→ Records for this task:

□ □ □ □ □

(* ===== verification/Vacant.v ===== *)
(** A policy that chooses no victim among entries that are not in use keeps a
    classic cache empty: nothing is ever allocated, and every miss goes through
    the temporary block.  ARC is such a policy. *)
From Stdlib Require Import ZArith Lia Bool.
From stdpp Require Import base numbers gmap list.
From S2P Require Import Prelude Hoare ReplBase ARC Bitfield Indexing CacheBlk Partition Tags TagsInv TagsOps TagsInit.
From S2P Require Import Bytes MemRequest MemPacket Clocked ClassicCache ClassicAccess.
Local Open Scope Z_scope.

(** [getVictim] on candidates none of which is in use. *)
Class CautiousPolicy (P D : Type) `{RPL : ReplacementPolicyLaws P D} :=
  cautious : forall X (w : world P D X) cands ds, sets_bounded w -> rp_inv (policy w) (rp_data w) ->
    cands <> [] -> cands_data w cands ds -> Forall (fun d => rp_live d = false) ds ->
    exists w', rp_getVictim cands w = Ok (None, w') /\ rds w' = rds w.

#[export] Instance ARC_cautious : CautiousPolicy ARC ARCReplData.
Proof.
  intros X w cands ds HB HI Hne HD HF. destruct (arc_victim_ok w cands ds HB HI Hne HD) as (v & w' & E & _ & HN).
  rewrite (proj2 HN HF) in E. exists w'. split; [done|]. by destruct (getVictim_Ok_inv _ _ _ _ E) as [[p ->] _].
Qed.

(** ** The part of the cache a block of the tags is not in *)
Section Temporary.
Context {P D I : Type} {RP : ReplacementPolicy P D} {IP : IndexingPolicy I}.
Context (J : tag_sys P D I -> Prop) (junk : Z).
#[local] Abbreviation S := (cc_sys P D I).
#[local] Abbreviation Inv := (fun s : S => J (tsys s)).

Lemma keeps_get_temp : keep_all Inv (get_blk TempBlk).
Proof. apply keeps_gets. Qed.
Lemma keeps_call_temp f : keep_all Inv (call_blk TempBlk f).
Proof. unfold call_blk. by keep. Qed.
Lemma keeps_bytes_temp : keep_all Inv (blk_bytes TempBlk).
Proof. unfold blk_bytes. by keep. Qed.
Lemma keeps_put_temp d : keep_all Inv (put_bytes TempBlk d).
Proof. unfold put_bytes. by keep. Qed.
Lemma keeps_addr_temp : keep_all Inv (ClassicCache.regenerateBlkAddr TempBlk).
Proof. apply keeps_gets. Qed.
Lemma keeps_clockEdge n : keep_all Inv (cc_clockEdge n).
Proof. unfold cc_clockEdge. by keep. Qed.
#[local] Hint Resolve keeps_get_temp keeps_call_temp keeps_bytes_temp keeps_put_temp keeps_addr_temp keeps_clockEdge : keeps.

Lemma keeps_update_temp k : keep_all Inv (updateBlockData TempBlk k).
Proof. unfold updateBlockData. by keep. Qed.
#[local] Hint Resolve keeps_update_temp : keeps.

Lemma keeps_invalidate_temp : keep_all Inv (invalidateBlock TempBlk).
Proof. unfold invalidateBlock. by keep. Qed.
Lemma keeps_downgrade_temp b : keep_all Inv (downgrade TempBlk b).
Proof. unfold downgrade. by keep. Qed.
#[local] Hint Resolve keeps_invalidate_temp keeps_downgrade_temp : keeps.

Lemma keeps_writeback_temp : keep_all Inv (writebackBlk junk TempBlk).
Proof. unfold writebackBlk. by keep. Qed.
Lemma keeps_cleanEvict_temp : keep_all Inv (cleanEvictBlk junk TempBlk).
Proof. unfold cleanEvictBlk. by keep. Qed.
#[local] Hint Resolve keeps_writeback_temp keeps_cleanEvict_temp : keeps.

Lemma keeps_evict_temp : keep_all Inv (evict_pkt junk TempBlk).
Proof. unfold evict_pkt. by keep. Qed.
#[local] Hint Resolve keeps_evict_temp : keeps.

(** The temporary block, or none. *)
Definition off_tags (blk : option blk_ptr) : Prop := blk = None \/ blk = Some TempBlk.

Lemma keeps_cmpAndSwap pkt : keep_all Inv (cmpAndSwap junk TempBlk pkt).
Proof. unfold cmpAndSwap. by keep. Qed.
Lemma keeps_atomic_swap pkt : keep_all Inv (atomic_swap TempBlk pkt).
Proof. unfold atomic_swap. by keep. Qed.
Lemma keeps_satisfy_write pkt : keep_all Inv (satisfy_write TempBlk pkt).
Proof. unfold satisfy_write. by keep. Qed.
Lemma keeps_satisfy_read pkt : keep_all Inv (satisfy_read TempBlk pkt).
Proof. unfold satisfy_read. by keep. Qed.
#[local] Hint Resolve keeps_cmpAndSwap keeps_atomic_swap keeps_satisfy_write keeps_satisfy_read : keeps.

Lemma keeps_base_satisfy pkt blk : off_tags blk -> keep_all Inv (base_satisfyRequest junk pkt blk).
Proof.
  intros Hb. unfold base_satisfyRequest. apply keeps_seq; [by keep|]. intros _. apply keeps_oget. intros p ->.
  destruct Hb as [|[= ->]]; [done|]. by keep.
Qed.
#[local] Hint Resolve keeps_base_satisfy : keeps.

Lemma keeps_pass_ownership pkt d p : keep_all Inv (pass_ownership pkt TempBlk d p).
Proof. unfold pass_ownership. by keep. Qed.
#[local] Hint Resolve keeps_pass_ownership : keeps.

Lemma keeps_satisfy pkt blk : off_tags blk -> keep_all Inv (satisfyRequest junk pkt blk).
Proof.
  intros Hb. unfold satisfyRequest. keep; try done. subst. destruct Hb as [|[= ->]]; [done|]. by keep.
Qed.

Lemma keeps_clusivity b blk : off_tags blk -> keep_all Inv (maintainClusivity b blk).
Proof. intros [-> | ->]; unfold maintainClusivity; by keep. Qed.
Lemma keeps_hit pkt : keep_all Inv (incHitCount pkt).
Proof. unfold incHitCount. by keep. Qed.
Lemma keeps_miss pkt : keep_all Inv (incMissCount pkt).
Proof. unfold incMissCount. by keep. Qed.
Lemma keeps_tag_latency d l : keep_all Inv (calculateTagOnlyLatency d l).
Proof. unfold calculateTagOnlyLatency. by keep. Qed.
Lemma keeps_access_latency d l : keep_all Inv (calculateAccessLatency None d l).
Proof. unfold calculateAccessLatency, calculateTagOnlyLatency. by keep. Qed.
Lemma keeps_conflict pkt l : keep_all Inv (evict_conflict pkt l).
Proof. unfold evict_conflict, put_buffer, calculateTagOnlyLatency. by keep. Qed.
Lemma keeps_clean_dirty pkt blk : off_tags blk -> keep_all Inv (clean_dirty junk pkt blk).
Proof. intros [-> | ->]; unfold clean_dirty, writecleanBlk; by keep. Qed.
Lemma keeps_allocOnFill c : keep_all Inv (allocOnFill c).
Proof. unfold allocOnFill. by keep. Qed.
Lemma keeps_miss_packet pkt blk nw wl : off_tags blk -> keep_all Inv (createMissPacket junk pkt blk nw wl).
Proof. intros [-> | ->]; unfold createMissPacket, miss_command; by keep. Qed.
Lemma keeps_promote pkt : keep_all Inv (promoteWholeLineWrites pkt).
Proof. unfold promoteWholeLineWrites. by keep. Qed.
End Temporary.
Lemma hit_owned v i a w m0 : owned v -> v i a = Some m0 -> (w = true -> m_writable m0 = true) -> owned (after_hit v i a w).
Proof.
  intros H Hm Hw j k b m m' Hj Hk Hne. unfold after_hit in *.
  destruct (decide (j = i /\ b = a)) as [[-> Ea]|Hd1], (decide (k = i /\ b = a)) as [[-> Eb]|Hd2]; try done; simplify_eq.
  - rewrite Hm in Hj. injection Hj as <-. destruct (H i k a m0 m' Hm Hk Hne) as [A1 A2]. cbn. split; [done|].
    destruct w; [by rewrite Hw in A1|]. by rewrite orb_false_r.
  - rewrite Hm in Hk. injection Hk as <-. destruct (H j i a m m0 Hj Hm Hne) as [A1 A2]. cbn. split; [done|].
    destruct w; [|by rewrite orb_false_r]. destruct (H i j a m0 m Hm Hj ltac:(done)) as [A3 _]. by rewrite Hw in A3.
  - by apply (H j k b).
Qed.

Lemma hit_backed v i a w dm df df' m0 : backed v dm df -> v i a = Some m0 -> (w = false -> df' = df) ->
  (forall b, line b -> b <> a -> window df' (b - lo) bs = window df (b - lo) bs) -> backed (after_hit v i a w) dm df'.
Proof.
  intros H Hm Hw Ho b Hb Hc. unfold after_hit in Hc. destruct (decide (b = a)) as [->|Hne].
  - pose proof (Hc i) as Hi. rewrite decide_True, Hm in Hi by done. specialize (Hi _ eq_refl). cbn in Hi. apply orb_false_iff in Hi as [Hi ->].
    rewrite Hw by done. apply H; [done|]. intros j m Hj. destruct (decide (j = i)) as [->|Hji]; [by simplify_eq|].
    apply (Hc j). by rewrite decide_False by tauto.
  - rewrite Ho by done. apply H; [done|]. intros j m Hj. apply (Hc j). by rewrite decide_False by tauto.
Qed.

□ □ □ □ □

→ Activity:
All lines above from the one with "From Stdlib Require Import ZArith Lia Bool." to the one with "intros X w cands", inclusive, should be copied exactly, and no other lines.

→ Answer area:
From Stdlib Require Import ZArith Lia Bool.
From stdpp Require Import base numbers gmap list.
From S2P Require Import Prelude Hoare ReplBase ARC Bitfield Indexing CacheBlk Partition Tags TagsInv TagsOps TagsInit.
From S2P Require Import Bytes MemRequest MemPacket Clocked ClassicCache ClassicAccess.
Local Open Scope Z_scope.

(** [getVictim] on candidates none of which is in use. *)
Class CautiousPolicy (P D : Type) `{RPL : ReplacementPolicyLaws P D} :=
  cautious : forall X (w : world P D X) cands ds, sets_bounded w -> rp_inv (policy w) (rp_data w) ->
    cands <> [] -> cands_data w cands ds -> Forall (fun d => rp_live d = false) ds ->
    exists w', rp_getVictim cands w = Ok (None, w') /\ rds w' = rds w.

#[export] Instance ARC_cautious : CautiousPolicy ARC ARCReplData.
Proof.
  intros X w cands ds HB HI Hne HD HF. destruct (arc_victim_ok w cands ds HB HI Hne HD) as (v & w' & E & _ & HN).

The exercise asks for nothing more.